Chief Financial Officer Drew Merrill presented the Department of Public Health’s first‑quarter revenue and expenditure projection, saying the department expects to end the year with a small net positive revenue variance of about $13.9 million (roughly 0.6% of the departmental budget) but cautioned much of that is one‑time and non‑recurring.

Merrill identified Zuckerberg San Francisco General (ZSFG) as the primary area of concern: an estimated revenue shortfall (about $50 million) tied to Medi‑Cal and Medicare timing and a roughly 9% reduction in inpatient census year‑over‑year, alongside a projected $25.5 million expenditure deficit. He attributed cost pressures to personnel, professional services, materials and elevated use of per‑diem nursing staff. "The area that we see the biggest variance in salary costs right now is tied into our use of per diem nursing," Merrill said, and described mitigation steps to reduce per‑diem reliance and rebalance staffing.

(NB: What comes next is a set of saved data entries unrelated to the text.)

(** * Plan summarizer (server/events/openrouter_summarizer.go)

    A shallow embedding of [SummarizePlans] together with the parts of the
    Go standard library it calls ([strings], [unicode/utf8], [os],
    [encoding/json], [net/http]), and the properties of the function that
    the specification states.

    Go strings are byte sequences; they are modelled by [string], whose
    characters are the 256 values of [ascii]. *)

From Stdlib Require Import ZArith Ascii String List Lia Bool.
From stdpp Require Import base strings gmap list.

Set Warnings "-register-all".

Open Scope string_scope.
Open Scope Z_scope.

(** ** Byte and slice helpers *)

Definition byte_of (c : ascii) : Z := Z.of_N (N_of_ascii c).

Definition byte_to (z : Z) : ascii := ascii_of_N (Z.to_N (z mod 256)).

(** [s[i]], with 0 standing in for an index the callers never use. *)
Definition at_index (s : string) (i : nat) : Z :=
  match String.get i s with
  | Some c => byte_of c
  | None => 0
  end.

(** The Go slice expression [s[lo:hi]]. *)
Definition slice (s : string) (lo hi : nat) : string :=
  String.substring lo (hi - lo) s.

(** The Go slice expression [s[lo:]]. *)
Definition slice_from (s : string) (lo : nat) : string :=
  slice s lo (String.length s).

(** Every byte of [s] satisfies [p]. *)
Fixpoint all_bytes (p : Z -> bool) (s : string) : bool :=
  match s with
  | String c rest => p (byte_of c) && all_bytes p rest
  | EmptyString => true
  end.

(** ** unicode/utf8 *)

Module utf8.

Definition RuneError : Z := 65533.
Definition RuneSelf : Z := 128.
Definition UTFMax : nat := 4.

(** The classes of the table [first]: what a leading byte announces. *)
Inductive lead :=
| ASCII
| Invalid
| Seq (size : nat) (lo hi : Z).

Definition first (b : Z) : lead :=
  if b <? 128 then ASCII
  else if b <? 194 then Invalid
  else if b <? 224 then Seq 2 128 191
  else if b =? 224 then Seq 3 160 191
  else if b <? 237 then Seq 3 128 191
  else if b =? 237 then Seq 3 128 159
  else if b <? 240 then Seq 3 128 191
  else if b =? 240 then Seq 4 144 191
  else if b <? 244 then Seq 4 128 191
  else if b =? 244 then Seq 4 128 143
  else Invalid.

Definition continuation (b : Z) : bool := (128 <=? b) && (b <=? 191).

(** [DecodeRuneInString]: the first rune of [s] and its width in bytes. *)
Definition DecodeRuneInString (s : string) : Z * nat :=
  let n := String.length s in
  if (n <? 1)%nat then (RuneError, 0%nat)
  else
    let s0 := at_index s 0 in
    match first s0 with
    | ASCII => (s0, 1%nat)
    | Invalid => (RuneError, 1%nat)
    | Seq sz lo hi =>
        if (n <? sz)%nat then (RuneError, 1%nat)
        else
          let s1 := at_index s 1 in
          if (s1 <? lo) || (hi <? s1) then (RuneError, 1%nat)
          else if (sz <=? 2)%nat then
            (Z.lor (Z.shiftl (Z.land s0 31) 6) (Z.land s1 63), 2%nat)
          else
            let s2 := at_index s 2 in
            if negb (continuation s2) then (RuneError, 1%nat)
            else if (sz <=? 3)%nat then
              (Z.lor (Z.lor (Z.shiftl (Z.land s0 15) 12)
                            (Z.shiftl (Z.land s1 63) 6))
                     (Z.land s2 63), 3%nat)
            else
              let s3 := at_index s 3 in
              if negb (continuation s3) then (RuneError, 1%nat)
              else
                (Z.lor (Z.lor (Z.lor (Z.shiftl (Z.land s0 7) 18)
                                     (Z.shiftl (Z.land s1 63) 12))
                              (Z.shiftl (Z.land s2 63) 6))
                       (Z.land s3 63), 4%nat)
    end.

(** [RuneStart]: the byte is not a continuation byte. *)
Definition RuneStart (b : Z) : bool := negb (Z.land b 192 =? 128).

(** The backwards scan of [DecodeLastRuneInString]: from [start] down to
    [lim], stop at the first byte that can start a rune.  [steps] bounds
    the scan, which looks at no more than [UTFMax] bytes. *)
Fixpoint scan_back (s : string) (steps : nat) (start lim : Z) : Z :=
  match steps with
  | O => start
  | S steps' =>
      if start <? lim then start
      else if RuneStart (at_index s (Z.to_nat start)) then start
      else scan_back s steps' (start - 1) lim
  end.

(** [DecodeLastRuneInString]: the last rune of [s] and its width. *)
Definition DecodeLastRuneInString (s : string) : Z * nat :=
  let end_ := String.length s in
  if (end_ =? 0)%nat then (RuneError, 0%nat)
  else
    let start := Z.of_nat end_ - 1 in
    let r := at_index s (Z.to_nat start) in
    if r <? RuneSelf then (r, 1%nat)
    else
      let lim := Z.max (Z.of_nat end_ - Z.of_nat UTFMax) 0 in
      let start := scan_back s (S UTFMax) (start - 1) lim in
      let start := if start <? 0 then 0 else start in
      let '(r, size) := DecodeRuneInString (slice s (Z.to_nat start) end_) in
      if negb (start + Z.of_nat size =? Z.of_nat end_) then (RuneError, 1%nat)
      else (r, size).

(** [AppendRune] on an empty buffer: the UTF-8 encoding of [r], that of
    [RuneError] for a surrogate half or a value out of range. *)
Definition EncodeRune (r : Z) : string :=
  let enc (l : list Z) := string_of_list_ascii (map byte_to l) in
  if (0 <=? r) && (r <=? 127) then enc [r]
  else if (0 <=? r) && (r <=? 2047) then
    enc [Z.lor 192 (Z.shiftr r 6); Z.lor 128 (Z.land r 63)]
  else if (r <? 0) || (1114111 <? r) || ((55296 <=? r) && (r <=? 57343)) then
    enc [239; 191; 189]
  else if r <=? 65535 then
    enc [Z.lor 224 (Z.shiftr r 12);
         Z.lor 128 (Z.land (Z.shiftr r 6) 63);
         Z.lor 128 (Z.land r 63)]
  else
    enc [Z.lor 240 (Z.shiftr r 18);
         Z.lor 128 (Z.land (Z.shiftr r 12) 63);
         Z.lor 128 (Z.land (Z.shiftr r 6) 63);
         Z.lor 128 (Z.land r 63)].

End utf8.

(** ** unicode *)

Module unicode.

(** [IsSpace]: the Latin-1 cases first, then the White_Space table. *)
Definition IsSpace (r : Z) : bool :=
  if r <=? 255 then
    (r =? 9) || (r =? 10) || (r =? 11) || (r =? 12) || (r =? 13)
    || (r =? 32) || (r =? 133) || (r =? 160)
  else
    (r =? 5760) || ((8192 <=? r) && (r <=? 8202))
    || (r =? 8232) || (r =? 8233) || (r =? 8239) || (r =? 8287)
    || (r =? 12288).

Other division highlights: Laguna Honda shows a one‑time positive revenue variance (about $23M) mainly from supplemental DP NIF payments that are not ongoing; behavioral health shows a large positive revenue variance (~$37.9M) primarily due to accelerated one‑time claiming and prior‑year recognition; primary care and health network services report small variances tied to capitation and fee reversals; jail health revenue improved under CalAIM but pharmaceutical costs rose.

Merrill said the department will monitor personnel spend, hospital census at Laguna Honda, and grants' indirect cost recovery to ensure that year‑end results align with projections. Commissioners asked clarifying questions about one‑time funding, the sustainability of revenue gains and the relationship between declining census and spending.